▶ _WHAT THE EXERCISE ASKS_
Exact copies of all the records are to be printed.

▶ _STORED DATA_
(** Requests that cannot be read, have another version, no identifier, no
    operation or unknown fields never reach the handler and change nothing; every
    answer carries the version and the identifier of its request, and a refused
    request is told why by an error code. *)
Theorem serve_guarded {S} (handler : RemoteRequest → S → Handled * S) out stream s sent s' :
  Serve handler out stream s = (sent, s') →
  match readMessage RemoteErrInvalidMessage RemoteErrFrameTooLarge stream with
  | (Err _, _) => sent = [] ∧ s' = s
  | (Ok request, _) => ∃ response,
      sent = (writeMessage RemoteErrInvalidMessage RemoteErrFrameTooLarge out response).1 ∧
      rs_protocol_version response = ProtocolVersion ∧ rs_request_id response = rq_request_id request ∧
      (acceptable request ∧ (rs_error response, rs_result response, s') = (let '(r, s1) := safelyHandle handler request s in
         (rs_error (default internal_error r), rs_result (default internal_error r), s1))
       ∨ ¬ acceptable request ∧ s' = s ∧ rs_result response = None ∧ ∃ message,
         rs_error response = Some (MkRemoteError (if (rq_protocol_version request =? ProtocolVersion)%Z
           then CodeInvalidArgument else CodeUnsupportedVersion) message))
  end.
Proof.
  unfold Serve. destruct (readMessage _ _ stream) as [[request|e] r]; [|by intros [= <- <-]].
  assert (acceptable request ∨ ¬ acceptable request) as [Hacc|Hacc] by (unfold acceptable; destruct (decide (rq_protocol_version request
    = ProtocolVersion)), (decide (rq_request_id request = "")), (hasUnknownRequestFields request); naive_solver).
  - rewrite (respond_handles handler _ s Hacc). destruct (safelyHandle handler request s) as [response s1]. intros [= <- <-].
    eexists. split_and!; [done..|]. left. split; [done|]. done.
  - unfold respond. unfold acceptable in Hacc. destruct (Z.eqb_spec (rq_protocol_version request) ProtocolVersion) as [Hv|Hv]; cbn [negb].
    2: { intros [= <- <-]. eexists. split_and!; [done..|]. right. eauto. }
    case_bool_decide as Hid.
    { intros [= <- <-]. eexists. split_and!; [done..|]. right. eauto. }
    destruct (is_nil (rq_operation request) || hasUnknownRequestFields request) eqn:Hu.
    { intros [= <- <-]. eexists. split_and!; [done..|]. right. eauto. }
    apply orb_false_iff in Hu as [_ Hu]. exfalso. eauto.
Qed.

End Theorems.

(** ** Witnesses *)

(** A decoder for one message. *)
Definition fixed_codec {Msg} (message : Msg) : Codec Msg :=
  {| marshal _ := Ok (bytes_of "m"); unmarshal _ := Ok message |}.
Definition counting (request : RemoteRequest) (n : nat) : Handled * nat :=
  (Returned (Some (result_response (RResAcknowledge (Some "done")))), S n).
Definition sample_request (version : Z) : RemoteRequest :=
  MkRemoteRequest version "00" (Some (ROpAcknowledge (Some (MkAcknowledge sample_id)))) [].
Definition sample_response : RemoteResponse := stamp_response "00" (result_response (RResAcknowledge (Some "done"))).

Lemma exchange_exact_witness :
  Call (H := fixed_codec (sample_request 6)) (H0 := fixed_codec sample_response) (Ok [Ascii.zero]) None trickle
    (worker_at (H := fixed_codec (sample_request 6)) (H0 := fixed_codec sample_response) counting trickle [IoEOF] [IoEOF] id S)
    (sample_request 0) 7 = (Ok sample_response, 8).
Proof.
  assert (Hw : willing trickle) by (intros k; exists (k mod 3); reflexivity).
  assert (Hp : ∀ (A : Type) (m : A), portable (H := fixed_codec m) m).
  { intros A m. exists (bytes_of "m"). split; [|reflexivity]. split; [reflexivity|]. split; [discriminate|]. vm_compute. discriminate. }
  refine (exchange_exact (H := fixed_codec (sample_request 6)) (H0 := fixed_codec sample_response) counting (Ok [Ascii.zero]) "00"
    (sample_request 0) None trickle trickle [IoEOF] [IoEOF] id S 7 _ 8 eq_refl _ (Hp _ _) eq_refl (Hp _ _) Hw Hw).
  split; [reflexivity|]. split; [discriminate|reflexivity].
Defined.

Lemma serve_guarded_witness :
  ∃ sent, Serve (H := fixed_codec (sample_request 5)) (H0 := fixed_codec sample_response) counting trickle
    (MkReader (frame (bytes_of "m")) [IoEOF] id 0) 7 = (sent, 7) ∧ ¬ acceptable (sample_request 5).
Proof.
  pose proof (serve_guarded (H := fixed_codec (sample_request 5)) (H0 := fixed_codec sample_response) counting trickle
    (MkReader (frame (bytes_of "m")) [IoEOF] id 0) 7 _ _ eq_refl) as Hs. cbn in Hs.
  destruct Hs as (response & Hsent & _ & _ & [[[Hv _] _]|(Hno & Hs & _)]); [discriminate|].
  eexists. split; [reflexivity|exact Hno].
Defined.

▶ _WRITTEN SOLUTION_
(** Requests that cannot be read, have another version, no identifier, no
    operation or unknown fields never reach the handler and change nothing; every
    answer carries the version and the identifier of its request, and a refused
    request is told why by an error code. *)
Theorem serve_guarded {S} (handler : RemoteRequest → S → Handled * S) out stream s sent s' :
  Serve handler out stream s = (sent, s') →
  match readMessage RemoteErrInvalidMessage RemoteErrFrameTooLarge stream with
  | (Err _, _) => sent = [] ∧ s' = s
  | (Ok request, _) => ∃ response,
      sent = (writeMessage RemoteErrInvalidMessage RemoteErrFrameTooLarge out response).1 ∧
      rs_protocol_version response = ProtocolVersion ∧ rs_request_id response = rq_request_id request ∧
      (acceptable request ∧ (rs_error response, rs_result response, s') = (let '(r, s1) := safelyHandle handler request s in
         (rs_error (default internal_error r), rs_result (default internal_error r), s1))
       ∨ ¬ acceptable request ∧ s' = s ∧ rs_result response = None ∧ ∃ message,
         rs_error response = Some (MkRemoteError (if (rq_protocol_version request =? ProtocolVersion)%Z
           then CodeInvalidArgument else CodeUnsupportedVersion) message))
  end.
Proof.
  unfold Serve. destruct (readMessage _ _ stream) as [[request|e] r]; [|by intros [= <- <-]].
  assert (acceptable request ∨ ¬ acceptable request) as [Hacc|Hacc] by (unfold acceptable; destruct (decide (rq_protocol_version request
    = ProtocolVersion)), (decide (rq_request_id request = "")), (hasUnknownRequestFields request); naive_solver).
  - rewrite (respond_handles handler _ s Hacc). destruct (safelyHandle handler request s) as [response s1]. intros [= <- <-].
    eexists. split_and!; [done..|]. left. split; [done|]. done.
  - unfold respond. unfold acceptable in Hacc. destruct (Z.eqb_spec (rq_protocol_version request) ProtocolVersion) as [Hv|Hv]; cbn [negb].
    2: { intros [= <- <-]. eexists. split_and!; [done..|]. right. eauto. }
    case_bool_decide as Hid.
    { intros [= <- <-]. eexists. split_and!; [done..|]. right. eauto. }
    destruct (is_nil (rq_operation request) || hasUnknownRequestFields request) eqn:Hu.
    { intros [= <- <-]. eexists. split_and!; [done..|]. right. eauto. }
    apply orb_false_iff in Hu as [_ Hu]. exfalso. eauto.
Qed.

End Theorems.

(** ** Witnesses *)

(** A decoder for one message. *)
Definition fixed_codec {Msg} (message : Msg) : Codec Msg :=
  {| marshal _ := Ok (bytes_of "m"); unmarshal _ := Ok message |}.
Definition counting (request : RemoteRequest) (n : nat) : Handled * nat :=
  (Returned (Some (result_response (RResAcknowledge (Some "done")))), S n).
Definition sample_request (version : Z) : RemoteRequest :=
  MkRemoteRequest version "00" (Some (ROpAcknowledge (Some (MkAcknowledge sample_id)))) [].
Definition sample_response : RemoteResponse := stamp_response "00" (result_response (RResAcknowledge (Some "done"))).

Lemma exchange_exact_witness :
  Call (H := fixed_codec (sample_request 6)) (H0 := fixed_codec sample_response) (Ok [Ascii.zero]) None trickle
    (worker_at (H := fixed_codec (sample_request 6)) (H0 := fixed_codec sample_response) counting trickle [IoEOF] [IoEOF] id S)
    (sample_request 0) 7 = (Ok sample_response, 8).
Proof.
  assert (Hw : willing trickle) by (intros k; exists (k mod 3); reflexivity).
  assert (Hp : ∀ (A : Type) (m : A), portable (H := fixed_codec m) m).
  { intros A m. exists (bytes_of "m"). split; [|reflexivity]. split; [reflexivity|]. split; [discriminate|]. vm_compute. discriminate. }
  refine (exchange_exact (H := fixed_codec (sample_request 6)) (H0 := fixed_codec sample_response) counting (Ok [Ascii.zero]) "00"
    (sample_request 0) None trickle trickle [IoEOF] [IoEOF] id S 7 _ 8 eq_refl _ (Hp _ _) eq_refl (Hp _ _) Hw Hw).
  split; [reflexivity|]. split; [discriminate|reflexivity].
Defined.

Lemma serve_guarded_witness :
  ∃ sent, Serve (H := fixed_codec (sample_request 5)) (H0 := fixed_codec sample_response) counting trickle
    (MkReader (frame (bytes_of "m")) [IoEOF] id 0) 7 = (sent, 7) ∧ ¬ acceptable (sample_request 5).
Proof.
  pose proof (serve_guarded (H := fixed_codec (sample_request 5)) (H0 := fixed_codec sample_response) counting trickle
    (MkReader (frame (bytes_of "m")) [IoEOF] id 0) 7 _ _ eq_refl) as Hs. cbn in Hs.
  destruct Hs as (response & Hsent & _ & _ & [[[Hv _] _]|(Hno & Hs & _)]); [discriminate|].
  eexists. split; [reflexivity|exact Hno].
Defined.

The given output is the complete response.